DATA TO EXAMINE below:

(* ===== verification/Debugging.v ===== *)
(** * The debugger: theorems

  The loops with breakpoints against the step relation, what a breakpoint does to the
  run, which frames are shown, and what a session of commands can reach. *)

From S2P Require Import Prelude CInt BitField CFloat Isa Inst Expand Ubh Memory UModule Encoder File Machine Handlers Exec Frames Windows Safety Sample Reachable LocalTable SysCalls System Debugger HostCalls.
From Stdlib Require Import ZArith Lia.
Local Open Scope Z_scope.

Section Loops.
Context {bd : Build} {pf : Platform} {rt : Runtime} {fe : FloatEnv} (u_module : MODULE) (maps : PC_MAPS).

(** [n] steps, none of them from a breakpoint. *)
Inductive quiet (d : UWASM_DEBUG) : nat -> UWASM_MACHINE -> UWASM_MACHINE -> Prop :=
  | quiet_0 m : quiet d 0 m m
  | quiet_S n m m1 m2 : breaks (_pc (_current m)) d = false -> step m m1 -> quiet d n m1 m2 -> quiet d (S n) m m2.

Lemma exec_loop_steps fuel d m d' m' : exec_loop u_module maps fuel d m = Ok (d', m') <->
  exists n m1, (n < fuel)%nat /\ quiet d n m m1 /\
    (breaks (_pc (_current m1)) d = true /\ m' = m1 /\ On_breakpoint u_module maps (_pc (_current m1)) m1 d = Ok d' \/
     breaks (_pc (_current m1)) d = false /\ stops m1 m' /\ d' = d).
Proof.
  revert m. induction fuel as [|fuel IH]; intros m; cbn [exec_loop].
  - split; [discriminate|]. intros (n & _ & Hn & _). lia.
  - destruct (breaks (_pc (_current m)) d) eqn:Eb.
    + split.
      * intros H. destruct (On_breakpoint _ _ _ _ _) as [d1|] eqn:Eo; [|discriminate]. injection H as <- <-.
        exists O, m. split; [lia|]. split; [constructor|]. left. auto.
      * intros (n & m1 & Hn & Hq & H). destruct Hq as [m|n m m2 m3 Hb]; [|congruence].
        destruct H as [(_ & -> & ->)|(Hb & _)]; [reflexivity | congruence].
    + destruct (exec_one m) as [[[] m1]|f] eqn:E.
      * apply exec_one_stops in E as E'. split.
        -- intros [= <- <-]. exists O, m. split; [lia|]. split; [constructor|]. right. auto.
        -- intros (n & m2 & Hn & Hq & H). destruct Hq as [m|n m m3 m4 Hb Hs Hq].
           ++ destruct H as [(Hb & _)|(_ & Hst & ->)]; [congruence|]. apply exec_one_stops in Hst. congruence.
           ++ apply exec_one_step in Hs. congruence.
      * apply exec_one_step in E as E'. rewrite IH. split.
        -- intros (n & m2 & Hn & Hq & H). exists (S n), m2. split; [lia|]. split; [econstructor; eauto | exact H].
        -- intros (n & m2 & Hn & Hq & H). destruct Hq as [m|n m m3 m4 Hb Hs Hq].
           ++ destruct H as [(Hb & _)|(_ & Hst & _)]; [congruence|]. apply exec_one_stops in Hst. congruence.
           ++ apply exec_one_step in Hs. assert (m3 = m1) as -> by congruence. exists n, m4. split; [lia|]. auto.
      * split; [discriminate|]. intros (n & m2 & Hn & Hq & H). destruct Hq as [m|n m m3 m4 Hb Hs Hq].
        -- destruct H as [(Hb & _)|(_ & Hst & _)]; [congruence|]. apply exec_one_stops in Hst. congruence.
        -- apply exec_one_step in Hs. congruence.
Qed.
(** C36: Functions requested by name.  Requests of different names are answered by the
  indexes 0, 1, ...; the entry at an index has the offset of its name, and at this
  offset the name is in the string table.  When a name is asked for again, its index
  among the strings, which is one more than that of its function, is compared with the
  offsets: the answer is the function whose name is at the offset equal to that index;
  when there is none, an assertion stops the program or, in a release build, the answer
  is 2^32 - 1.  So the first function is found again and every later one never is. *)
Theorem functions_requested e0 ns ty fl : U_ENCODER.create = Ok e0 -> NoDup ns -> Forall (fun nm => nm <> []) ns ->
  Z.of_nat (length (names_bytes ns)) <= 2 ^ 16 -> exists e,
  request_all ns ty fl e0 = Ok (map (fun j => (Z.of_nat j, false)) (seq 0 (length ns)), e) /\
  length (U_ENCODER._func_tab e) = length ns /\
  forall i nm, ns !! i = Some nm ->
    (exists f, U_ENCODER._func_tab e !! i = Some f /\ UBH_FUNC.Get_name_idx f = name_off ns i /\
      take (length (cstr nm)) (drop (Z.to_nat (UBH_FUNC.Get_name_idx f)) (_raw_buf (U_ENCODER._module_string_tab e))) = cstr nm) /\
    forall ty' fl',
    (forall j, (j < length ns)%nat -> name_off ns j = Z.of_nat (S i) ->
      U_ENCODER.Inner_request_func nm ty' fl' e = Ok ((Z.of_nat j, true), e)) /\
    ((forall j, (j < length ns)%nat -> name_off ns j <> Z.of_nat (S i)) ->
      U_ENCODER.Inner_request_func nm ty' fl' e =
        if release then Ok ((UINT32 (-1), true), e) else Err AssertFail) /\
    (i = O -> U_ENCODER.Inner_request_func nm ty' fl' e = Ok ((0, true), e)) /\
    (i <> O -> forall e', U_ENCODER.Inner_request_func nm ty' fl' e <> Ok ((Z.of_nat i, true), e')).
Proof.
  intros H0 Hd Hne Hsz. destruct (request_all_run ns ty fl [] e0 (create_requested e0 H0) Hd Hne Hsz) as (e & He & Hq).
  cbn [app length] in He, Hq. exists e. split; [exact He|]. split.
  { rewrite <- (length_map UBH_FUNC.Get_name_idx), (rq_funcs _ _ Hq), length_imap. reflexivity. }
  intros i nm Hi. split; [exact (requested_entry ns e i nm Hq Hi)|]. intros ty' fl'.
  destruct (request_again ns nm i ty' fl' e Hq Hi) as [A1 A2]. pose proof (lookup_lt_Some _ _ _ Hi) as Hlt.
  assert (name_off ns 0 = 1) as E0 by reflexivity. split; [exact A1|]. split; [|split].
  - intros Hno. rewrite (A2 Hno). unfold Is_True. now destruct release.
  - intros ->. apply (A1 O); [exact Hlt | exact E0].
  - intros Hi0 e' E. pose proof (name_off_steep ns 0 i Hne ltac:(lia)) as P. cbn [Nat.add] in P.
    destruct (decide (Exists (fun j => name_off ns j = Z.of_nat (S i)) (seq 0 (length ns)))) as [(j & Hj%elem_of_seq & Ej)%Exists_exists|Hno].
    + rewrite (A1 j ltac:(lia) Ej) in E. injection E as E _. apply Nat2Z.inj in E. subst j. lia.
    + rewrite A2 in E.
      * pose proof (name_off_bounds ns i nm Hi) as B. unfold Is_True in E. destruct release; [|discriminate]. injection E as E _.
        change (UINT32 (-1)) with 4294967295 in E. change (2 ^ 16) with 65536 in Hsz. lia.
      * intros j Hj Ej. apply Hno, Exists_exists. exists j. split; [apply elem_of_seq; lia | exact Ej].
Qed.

End of DATA TO EXAMINE.

**WORK TASK**
Above are the entries; return each one exactly.

**SOLUTION TO THIS TASK**
(* ===== verification/Debugging.v ===== *)
(** * The debugger: theorems

  The loops with breakpoints against the step relation, what a breakpoint does to the
  run, which frames are shown, and what a session of commands can reach. *)

From S2P Require Import Prelude CInt BitField CFloat Isa Inst Expand Ubh Memory UModule Encoder File Machine Handlers Exec Frames Windows Safety Sample Reachable LocalTable SysCalls System Debugger HostCalls.
From Stdlib Require Import ZArith Lia.
Local Open Scope Z_scope.

Section Loops.
Context {bd : Build} {pf : Platform} {rt : Runtime} {fe : FloatEnv} (u_module : MODULE) (maps : PC_MAPS).

(** [n] steps, none of them from a breakpoint. *)
Inductive quiet (d : UWASM_DEBUG) : nat -> UWASM_MACHINE -> UWASM_MACHINE -> Prop :=
  | quiet_0 m : quiet d 0 m m
  | quiet_S n m m1 m2 : breaks (_pc (_current m)) d = false -> step m m1 -> quiet d n m1 m2 -> quiet d (S n) m m2.

Lemma exec_loop_steps fuel d m d' m' : exec_loop u_module maps fuel d m = Ok (d', m') <->
  exists n m1, (n < fuel)%nat /\ quiet d n m m1 /\
    (breaks (_pc (_current m1)) d = true /\ m' = m1 /\ On_breakpoint u_module maps (_pc (_current m1)) m1 d = Ok d' \/
     breaks (_pc (_current m1)) d = false /\ stops m1 m' /\ d' = d).
Proof.
  revert m. induction fuel as [|fuel IH]; intros m; cbn [exec_loop].
  - split; [discriminate|]. intros (n & _ & Hn & _). lia.
  - destruct (breaks (_pc (_current m)) d) eqn:Eb.
    + split.
      * intros H. destruct (On_breakpoint _ _ _ _ _) as [d1|] eqn:Eo; [|discriminate]. injection H as <- <-.
        exists O, m. split; [lia|]. split; [constructor|]. left. auto.
      * intros (n & m1 & Hn & Hq & H). destruct Hq as [m|n m m2 m3 Hb]; [|congruence].
        destruct H as [(_ & -> & ->)|(Hb & _)]; [reflexivity | congruence].
    + destruct (exec_one m) as [[[] m1]|f] eqn:E.
      * apply exec_one_stops in E as E'. split.
        -- intros [= <- <-]. exists O, m. split; [lia|]. split; [constructor|]. right. auto.
        -- intros (n & m2 & Hn & Hq & H). destruct Hq as [m|n m m3 m4 Hb Hs Hq].
           ++ destruct H as [(Hb & _)|(_ & Hst & ->)]; [congruence|]. apply exec_one_stops in Hst. congruence.
           ++ apply exec_one_step in Hs. congruence.
      * apply exec_one_step in E as E'. rewrite IH. split.
        -- intros (n & m2 & Hn & Hq & H). exists (S n), m2. split; [lia|]. split; [econstructor; eauto | exact H].
        -- intros (n & m2 & Hn & Hq & H). destruct Hq as [m|n m m3 m4 Hb Hs Hq].
           ++ destruct H as [(Hb & _)|(_ & Hst & _)]; [congruence|]. apply exec_one_stops in Hst. congruence.
           ++ apply exec_one_step in Hs. assert (m3 = m1) as -> by congruence. exists n, m4. split; [lia|]. auto.
      * split; [discriminate|]. intros (n & m2 & Hn & Hq & H). destruct Hq as [m|n m m3 m4 Hb Hs Hq].
        -- destruct H as [(Hb & _)|(_ & Hst & _)]; [congruence|]. apply exec_one_stops in Hst. congruence.
        -- apply exec_one_step in Hs. congruence.
Qed.
(** C36: Functions requested by name.  Requests of different names are answered by the
  indexes 0, 1, ...; the entry at an index has the offset of its name, and at this
  offset the name is in the string table.  When a name is asked for again, its index
  among the strings, which is one more than that of its function, is compared with the
  offsets: the answer is the function whose name is at the offset equal to that index;
  when there is none, an assertion stops the program or, in a release build, the answer
  is 2^32 - 1.  So the first function is found again and every later one never is. *)
Theorem functions_requested e0 ns ty fl : U_ENCODER.create = Ok e0 -> NoDup ns -> Forall (fun nm => nm <> []) ns ->
  Z.of_nat (length (names_bytes ns)) <= 2 ^ 16 -> exists e,
  request_all ns ty fl e0 = Ok (map (fun j => (Z.of_nat j, false)) (seq 0 (length ns)), e) /\
  length (U_ENCODER._func_tab e) = length ns /\
  forall i nm, ns !! i = Some nm ->
    (exists f, U_ENCODER._func_tab e !! i = Some f /\ UBH_FUNC.Get_name_idx f = name_off ns i /\
      take (length (cstr nm)) (drop (Z.to_nat (UBH_FUNC.Get_name_idx f)) (_raw_buf (U_ENCODER._module_string_tab e))) = cstr nm) /\
    forall ty' fl',
    (forall j, (j < length ns)%nat -> name_off ns j = Z.of_nat (S i) ->
      U_ENCODER.Inner_request_func nm ty' fl' e = Ok ((Z.of_nat j, true), e)) /\
    ((forall j, (j < length ns)%nat -> name_off ns j <> Z.of_nat (S i)) ->
      U_ENCODER.Inner_request_func nm ty' fl' e =
        if release then Ok ((UINT32 (-1), true), e) else Err AssertFail) /\
    (i = O -> U_ENCODER.Inner_request_func nm ty' fl' e = Ok ((0, true), e)) /\
    (i <> O -> forall e', U_ENCODER.Inner_request_func nm ty' fl' e <> Ok ((Z.of_nat i, true), e')).
Proof.
  intros H0 Hd Hne Hsz. destruct (request_all_run ns ty fl [] e0 (create_requested e0 H0) Hd Hne Hsz) as (e & He & Hq).
  cbn [app length] in He, Hq. exists e. split; [exact He|]. split.
  { rewrite <- (length_map UBH_FUNC.Get_name_idx), (rq_funcs _ _ Hq), length_imap. reflexivity. }
  intros i nm Hi. split; [exact (requested_entry ns e i nm Hq Hi)|]. intros ty' fl'.
  destruct (request_again ns nm i ty' fl' e Hq Hi) as [A1 A2]. pose proof (lookup_lt_Some _ _ _ Hi) as Hlt.
  assert (name_off ns 0 = 1) as E0 by reflexivity. split; [exact A1|]. split; [|split].
  - intros Hno. rewrite (A2 Hno). unfold Is_True. now destruct release.
  - intros ->. apply (A1 O); [exact Hlt | exact E0].
  - intros Hi0 e' E. pose proof (name_off_steep ns 0 i Hne ltac:(lia)) as P. cbn [Nat.add] in P.
    destruct (decide (Exists (fun j => name_off ns j = Z.of_nat (S i)) (seq 0 (length ns)))) as [(j & Hj%elem_of_seq & Ej)%Exists_exists|Hno].
    + rewrite (A1 j ltac:(lia) Ej) in E. injection E as E _. apply Nat2Z.inj in E. subst j. lia.
    + rewrite A2 in E.
      * pose proof (name_off_bounds ns i nm Hi) as B. unfold Is_True in E. destruct release; [|discriminate]. injection E as E _.
        change (UINT32 (-1)) with 4294967295 in E. change (2 ^ 16) with 65536 in Hsz. lia.
      * intros j Hj Ej. apply Hno, Exists_exists. exists j. split; [apply elem_of_seq; lia | exact Ej].
Qed.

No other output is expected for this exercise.